Given data:

————

Lemma read_entries_app (l1 l2 : list string) (es1 es2 : list Entry.t) :
  read_entries l1 = Ok es1 -> read_entries l2 = Ok es2 ->
  read_entries (l1 ++ l2) = Ok (es1 ++ es2).
Proof.
  revert es1. induction l1 as [| l l1 IH]; intros es1; cbn [read_entries app].
  - now intros [= <-].
  - destruct (is_blank l); [apply IH |].
    destruct (json_loads l) as [e | err]; simpl; [| discriminate].
    destruct (read_entries l1) as [es |]; simpl; [| discriminate].
    intros [= <-] H2. now rewrite (IH es eq_refl H2).
Qed.

(** What [log_cost] writes when the two divisions succeed. *)
Lemma log_cost_appended (self : CostLogger.t) (timestamp today model : string)
    (l : loc) (h : heap) (fs : filesystem) (e : Entry.t) :
  cost_record self timestamp model (deref h l) = Ok e ->
  CostLogger.log_file self today ∉ denied fs ->
  files (snd (CostLogger.log_cost self timestamp today model l h fs))
  = <[CostLogger.log_file self today :=
        default "" (files fs !! CostLogger.log_file self today) +:+ (json_dumps e +:+ NL)]>
    (files fs).
Proof.
  unfold cost_record, CostLogger.log_cost, try_except. intros He Hw.
  destruct (CostLogger.div_1000 (default (Int 0) (deref h l !! "input_tokens"))) as [qi |];
    simpl in *; [| discriminate].
  destruct (CostLogger.div_1000 (default (Int 0) (deref h l !! "output_tokens"))) as [qo |];
    simpl in *; [| discriminate].
  injection He as <-.
  unfold CostLogger._write_to_log, try_except, append_text.
  destruct (decide (CostLogger.log_file self today ∈ denied fs)); [contradiction |].
  reflexivity.
Qed.
(** * The orchestration loop of the Strategic Intelligence Assistant

    A shallow embedding of [backend/graph_engine.py], [backend/orchestrator.py],
    [backend/memory_manager.py] and [backend/rag_engine.py]: the cache gate,
    the planner and executor nodes, their routing functions, the context
    pruning and distillation of the reasoning adapter, and [ResearchGraph.run].

    Conventions.
    - A Python [str] is a [string], one element for each character, for
      the characters up to U+00FF (the two glyphs before the markers of the
      gate's messages lie beyond, and are given by their bytes in the
      source file). [s[:n]] is [Py.slice_to n s].
    - A Python [int] is a [Z].
    - A similarity score is an IEEE double ([float]), as Pinecone returns it.
    - Everything outside the repository (the language models, the embedding
      service, the vector index, the document store, the capability
      implementations) is a field of [Collaborators]: a function of the
      external [World] that returns a value or raises, and a new [World].
    - A computation is a function of the environment that returns a result
      or an exception, the environment it leaves behind (effects done before
      an exception stay done, as in Python), and the trace of the calls to
      collaborators that it made. *)

From Stdlib Require Import String Ascii List ZArith Lia Bool Floats.
From Stdlib Require Import DecimalString DecimalNat.
Import ListNotations.

Local Open Scope string_scope.
Local Open Scope Z_scope.

(** ** Python strings and lists *)

Module Py.

(** [needle in hay] *)
Fixpoint contains (needle hay : string) : bool :=
  if prefix needle hay then true
  else match hay with
       | EmptyString => false
       | String _ rest => contains needle rest
       end.

(** The first [n] characters of [s], all of [s] when it is shorter. *)
Fixpoint str_take (n : nat) (s : string) : string :=
  match n, s with
  | O, _ => EmptyString
  | S _, EmptyString => EmptyString
  | S n', String c rest => String c (str_take n' rest)
  end.

(** [s[:i]] for any integer [i], negative ones counting from the end. *)
Definition slice_to (i : Z) (s : string) : string :=
  let len := Z.of_nat (String.length s) in
  let stop := if i <? 0 then Z.max 0 (len + i) else Z.min i len in
  str_take (Z.to_nat stop) s.

(** [bool(s)] *)
Definition truthy (s : string) : bool :=
  match s with EmptyString => false | String _ _ => true end.

(** [c.isspace()], the characters [str.strip()] removes: U+0009 to
    U+000D, U+001C to U+0020, U+0085 (next line) and U+00A0 (no-break
    space). The other white space of Unicode is beyond U+00FF. *)
Definition is_space (c : ascii) : bool :=
  let n := nat_of_ascii c in
  ((9 <=? n) && (n <=? 13) || (28 <=? n) && (n <=? 32)
   || (n =? 133) || (n =? 160))%nat.

(** [bool(s.strip())]: some character of [s] is not white space. *)
Fixpoint strip_truthy (s : string) : bool :=
  match s with
  | EmptyString => false
  | String c rest => if is_space c then strip_truthy rest else true
  end.

(** [sep.join(parts)] *)
Fixpoint join (sep : string) (parts : list string) : string :=
  match parts with
  | [] => EmptyString
  | [p] => p
  | p :: rest => p ++ sep ++ join sep rest
  end.

(** [l[i:]] for any integer [i], negative ones counting from the end. *)
Definition slice_from {A} (i : Z) (l : list A) : list A :=
  let len := Z.of_nat (length l) in
  let start := if i <? 0 then Z.max 0 (len + i) else Z.min i len in
  skipn (Z.to_nat start) l.

Definition LF : string := String (ascii_of_nat 10) EmptyString.

End Py.

(** ** Messages *)

(** The [args] dict of a tool call, in key order. *)
Definition Args := list (string * string).

(** [args.get(key, default)] *)
Fixpoint args_get (args : Args) (key default : string) : string :=
  match args with
  | [] => default
  | (k, v) :: rest => if String.eqb k key then v else args_get rest key default
  end.

Record ToolCall := mkToolCall {
  tc_name : string;
  tc_args : Args;
  tc_id : string
}.

Inductive BaseMessage :=
| HumanMessage (content : string)
| AIMessage (content : string) (tool_calls : list ToolCall)
| SystemMessage (content : string)
| ToolMessage (content : string) (tool_call_id : string).

Definition content (m : BaseMessage) : string :=
  match m with
  | HumanMessage c | AIMessage c _ | SystemMessage c | ToolMessage c _ => c
  end.

(** [getattr(m, "tool_calls", None)]: only an [AIMessage] has the attribute. *)
Definition get_tool_calls (m : BaseMessage) : option (list ToolCall) :=
  match m with
  | AIMessage _ tcs => Some tcs
  | _ => None
  end.

(** Truth value of [getattr(m, "tool_calls", None)]. *)
Definition has_tool_calls (m : BaseMessage) : bool :=
  match get_tool_calls m with
  | Some (_ :: _) => true
  | _ => false
  end.

Definition isinstance_AIMessage (m : BaseMessage) : bool :=
  match m with AIMessage _ _ => true | _ => false end.

(** [type(m).__name__] *)
Definition type_name (m : BaseMessage) : string :=
  match m with
  | HumanMessage _ => "HumanMessage"
  | AIMessage _ _ => "AIMessage"
  | SystemMessage _ => "SystemMessage"
  | ToolMessage _ _ => "ToolMessage"
  end.

(** ** Exceptions, results *)

(** The exceptions of class [Exception] that the code meets. Those that
    Python raises carry what their text is made of; those that a library
    raises ([GraphRecursionError] of langgraph, [ServiceError] for any
    other) carry the text the library gave them. *)
Inductive exn :=
| IndexError
| UnboundLocalError (variable : string)
| AttributeError (class attribute : string)
| GraphRecursionError (message : string)
| ServiceError (message : string).

(** [str(e)] *)
Definition exn_str (e : exn) : string :=
  match e with
  | IndexError => "list index out of range"
  | UnboundLocalError v =>
      "cannot access local variable '" ++ v ++ "' where it is not associated with a value"
  | AttributeError t a => "'" ++ t ++ "' object has no attribute '" ++ a ++ "'"
  | GraphRecursionError m => m
  | ServiceError m => m
  end.
Lemma cells_at_astype_str_row (c k : string) (cols : list string) (row : list scalar) :
  cells_at c cols (astype_str_row k cols row)
  = if String.eqb c k then map (fun v => SStr (py_str v)) (cells_at c cols row)
    else cells_at c cols row.
Proof.
  revert row. induction cols as [|x cols IH]; intros row.
  - now destruct (String.eqb c k).
  - destruct row as [|v row].
    + unfold astype_str_row. simpl. rewrite !cells_at_nil_r.
      now destruct (String.eqb c k).
    + rewrite astype_str_row_cons, !cells_at_cons, IH.
      destruct (String.eqb_spec x c) as [->|Hxc];
        destruct (String.eqb_spec c k) as [->|Hck];
        rewrite ?String.eqb_refl; reflexivity.
Qed.

Lemma length_astype_row (keys cols : list string) (row : list scalar) :
  length row = length cols -> length (astype_row keys cols row) = length cols.
Proof.
  unfold astype_row. revert row. induction keys as [|k keys IH]; intros row H;
    [assumption|]. simpl. apply IH. now apply length_astype_str_row.
Qed.

Lemma cells_at_astype_row (c : string) (keys cols : list string) (row : list scalar) :
  cells_at c cols (astype_row keys cols row)
  = if mem c keys then map (fun v => SStr (py_str v)) (cells_at c cols row)
    else cells_at c cols row.
Proof.
  unfold astype_row. revert row. induction keys as [|k keys IH]; intros row;
    [reflexivity|]. simpl. rewrite IH, cells_at_astype_str_row.
  destruct (String.eqb c k), (mem c keys); try reflexivity.
  rewrite map_map. reflexivity.
Qed.

Lemma select_keys_astype_row (keys cols : list string) (row : list scalar) :
  select_row keys cols (astype_row keys cols row)
  = map (fun v => SStr (py_str v)) (select_row keys cols row).
Proof.
  unfold select_row. rewrite !flat_map_concat_map, concat_map, map_map.
  f_equal. apply map_ext_in. intros c Hc.
  now rewrite cells_at_astype_row, (proj2 (mem_In c keys) Hc).
Qed.

Lemma select_other_astype_row (names keys cols : list string) (row : list scalar) :
  (forall c, In c names -> ~ In c keys) ->
  select_row names cols (astype_row keys cols row) = select_row names cols row.
Proof.
  intros H. induction names as [|c names IH]; [reflexivity|].
  unfold select_row in *. simpl.
  rewrite cells_at_astype_row, (proj2 (mem_not_In c keys) (H c (or_introl eq_refl))).
  f_equal. apply IH. intros x Hx. apply H. now right.
Qed.

(** ** Counting the rows of a join *)

Lemma filter_fst_pairs {A B : Type} (P : A -> bool) (a : A) (ms : list B) :
  filter (fun p : A * B => P (fst p)) (map (pair a) ms)
  = if P a then map (pair a) ms else [].
Proof.
  induction ms as [|b ms IH]; simpl; [now destruct (P a)|].
  rewrite IH. now destruct (P a).
Qed.

Section Counting.
Context {A B : Type}.
Variable R : A -> B -> bool.
Variable lb : list B.

Let join (la : list A) : list (A * B) :=
  flat_map (fun a => map (pair a) (filter (R a) lb)) la.

(** When every left element has at most one match, each left element is
    either joined once or unmatched. *)
Lemma count_pairs_fst (P : A -> bool) (la : list A) :
  (forall a, In a la -> length (filter (R a) lb) <= 1) ->
  length (filter (fun p => P (fst p)) (join la))
  + length (filter P (filter (fun a => negb (existsb (R a) lb)) la))
  = length (filter P la).
Proof.
  unfold join. induction la as [|a la IH]; intros H; [reflexivity|].
  cbn [flat_map filter]. rewrite filter_app, length_app, filter_fst_pairs.
  assert (Ha := H a (or_introl eq_refl)).
  specialize (IH (fun x Hx => H x (or_intror Hx))).
  rewrite existsb_filter_nil.
  destruct (filter (R a) lb) as [|b [|b' ms]]; cbn [negb filter];
    [| |simpl in Ha; lia]; destruct (P a); cbn [length map]; lia.
Qed.

Lemma length_join_cons (Q : B -> bool) (a : A) (la : list A) (l : list B) :
  length (filter (fun q : B * A => Q (fst q))
            (flat_map (fun b => map (pair b) (filter (fun a' => R a' b) (a :: la))) l))
  = length (filter Q (filter (R a) l))
    + length (filter (fun q : B * A => Q (fst q))
                (flat_map (fun b => map (pair b) (filter (fun a' => R a' b) la)) l)).
Proof.
  induction l as [|b l IH]; [reflexivity|].
  cbn [flat_map]. rewrite !filter_app, !length_app, IH.
  rewrite !filter_fst_pairs. cbn [filter].
  destruct (R a b); cbn [filter]; destruct (Q b); cbn [map length]; lia.
Qed.

(** The pairs counted from the right. *)
Lemma count_pairs_swap (Q : B -> bool) (la : list A) :
  length (filter (fun p => Q (snd p)) (join la))
  = length (filter (fun q : B * A => Q (fst q))
              (flat_map (fun b => map (pair b) (filter (fun a => R a b) la)) lb)).
Proof.
  unfold join. induction la as [|a la IH].
  - simpl. induction lb as [|b l IHl]; [reflexivity | exact IHl].
  - rewrite length_join_cons, <- IH. cbn [flat_map].
    rewrite filter_app, length_app. f_equal.
    generalize (filter (R a) lb). induction l as [|b l IHl]; [reflexivity|].
    simpl. destruct (Q b); simpl; now rewrite IHl.
Qed.
End Counting.

Lemma count_pairs_snd {A B : Type} (R : A -> B -> bool) (Q : B -> bool)
  (la : list A) (lb : list B) :
  (forall b, In b lb -> length (filter (fun a => R a b) la) <= 1) ->
  length (filter (fun p => Q (snd p))
            (flat_map (fun a => map (pair a) (filter (R a) lb)) la))
  + length (filter Q (filter (fun b => negb (existsb (fun a => R a b) la)) lb))
  = length (filter Q lb).
Proof.
  intros H. rewrite count_pairs_swap.
  apply (count_pairs_fst (fun b a => R a b) la Q lb H).
Qed.

Lemma filter_split_length {A : Type} (P E : A -> bool) (l : list A) :
  length (filter P (filter E l)) + length (filter P (filter (fun x => negb (E x)) l))
  = length (filter P l).
Proof.
  induction l as [|a l IH]; [reflexivity|]. simpl.
  destruct (E a); simpl; destruct (P a); simpl; lia.
Qed.

Lemma filter_true {A : Type} (l : list A) : filter (fun _ => true) l = l.
Proof. induction l as [|a l IH]; [reflexivity|]. simpl. now rewrite IH. Qed.

Lemma texts_eqb_eq (t1 t2 : list string) : texts_eqb t1 t2 = true <-> t1 = t2.
Proof.
  revert t2. induction t1 as [|a t1 IH]; intros [|b t2]; simpl;
    try (split; [discriminate | discriminate]); [tauto|].
  rewrite andb_true_iff, String.eqb_eq, IH. split.
  - intros [-> ->]. reflexivity.
  - intros H. injection H. auto.
Qed.

Lemma texts_eqb_refl (t : list string) : texts_eqb t t = true.
Proof. now apply texts_eqb_eq. Qed.

(** Among rows with distinct keys, a key selects at most one row, and the
    key of a row of the list selects exactly one. *)
Lemma count_distinct_le (A : Type) (f : A -> list string) (kt : list string)
  (l : list A) :
  NoDup (map f l) -> length (filter (fun x => texts_eqb (f x) kt) l) <= 1.
Proof.
  induction l as [|a l IH]; intros H; [simpl; lia|]. simpl in *.
  inversion H as [|? ? Hn Hl]; subst. specialize (IH Hl).
  destruct (texts_eqb (f a) kt) eqn:E; [|assumption].
  apply texts_eqb_eq in E. subst kt. simpl.
  replace (filter (fun x => texts_eqb (f x) (f a)) l) with (@nil A); [simpl; lia|].
  symmetry. clear IH H Hl. induction l as [|b l IHl]; [reflexivity|]. simpl.
  destruct (texts_eqb (f b) (f a)) eqn:E.
  - exfalso. apply texts_eqb_eq in E. apply Hn. left. assumption.
  - apply IHl. intros Hin. apply Hn. now right.
Qed.

Lemma count_distinct_one (A : Type) (f : A -> list string) (a : A) (l : list A) :
  NoDup (map f l) -> In a l ->
  length (filter (fun x => texts_eqb (f x) (f a)) l) = 1.
Proof.
  intros Hn Hin. pose proof (count_distinct_le A f (f a) l Hn) as Hle.
  assert (In a (filter (fun x => texts_eqb (f x) (f a)) l))
    by (apply filter_In; split; [assumption | apply texts_eqb_refl]).
  destruct (filter (fun x => texts_eqb (f x) (f a)) l) as [|x [|y t]];
    simpl in *; [contradiction | reflexivity | lia].
Qed.

Lemma tuple_eqb_texts (t1 t2 : list string) :
  tuple_eqb (map SStr t1) (map SStr t2) = texts_eqb t1 t2.
Proof.
  revert t2. induction t1 as [|a t1 IH]; intros [|b t2]; simpl; try reflexivity.
  now rewrite IH.
Qed.

Lemma valid_input_facts (keys : list string) (df_v1 df_v2 : DataFrame) :
  valid_input keys df_v1 df_v2 = true ->
  NoDup (columns df_v1) /\ NoDup (columns df_v2)
  /\ Forall (fun r => length r = length (columns df_v1)) (rows df_v1)
  /\ Forall (fun r => length r = length (columns df_v2)) (rows df_v2)
  /\ NoDup keys /\ incl keys (columns df_v1) /\ incl keys (columns df_v2)
  /\ (forall c, In c (columns df_v1) <-> In c (columns df_v2)).
Proof.
  unfold valid_input. rewrite !andb_true_iff.
  intros [[[[[[[W1 W2] Hnk] Hk] Hs] Hc] Hd] Hr].
  apply wf_frame_spec in W1, W2. destruct W1 as [Hn1 Hr1], W2 as [Hn2 Hr2].
  apply nodupb_NoDup in Hnk. rewrite forallb_forall in Hk.
  apply negb_true_iff in Hs.
  repeat match goal with |- _ /\ _ => split end; try assumption.
  - intros k Hk'. apply Hk in Hk'. apply andb_true_iff in Hk'. now apply mem_In.
  - intros k Hk'. apply Hk in Hk'. apply andb_true_iff in Hk'. now apply mem_In.
  - now apply set_ne_false.
Qed.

————

The problem:
Every line from the line containing "Local Open Scope string_scope." through the line containing "Definition truthy (s" in the records above must be retyped exactly. Leave out the rest.

Task answer:
Local Open Scope string_scope.
Local Open Scope Z_scope.

(** ** Python strings and lists *)

Module Py.

(** [needle in hay] *)
Fixpoint contains (needle hay : string) : bool :=
  if prefix needle hay then true
  else match hay with
       | EmptyString => false
       | String _ rest => contains needle rest
       end.

(** The first [n] characters of [s], all of [s] when it is shorter. *)
Fixpoint str_take (n : nat) (s : string) : string :=
  match n, s with
  | O, _ => EmptyString
  | S _, EmptyString => EmptyString
  | S n', String c rest => String c (str_take n' rest)
  end.

(** [s[:i]] for any integer [i], negative ones counting from the end. *)
Definition slice_to (i : Z) (s : string) : string :=
  let len := Z.of_nat (String.length s) in
  let stop := if i <? 0 then Z.max 0 (len + i) else Z.min i len in
  str_take (Z.to_nat stop) s.

(** [bool(s)] *)
Definition truthy (s : string) : bool :=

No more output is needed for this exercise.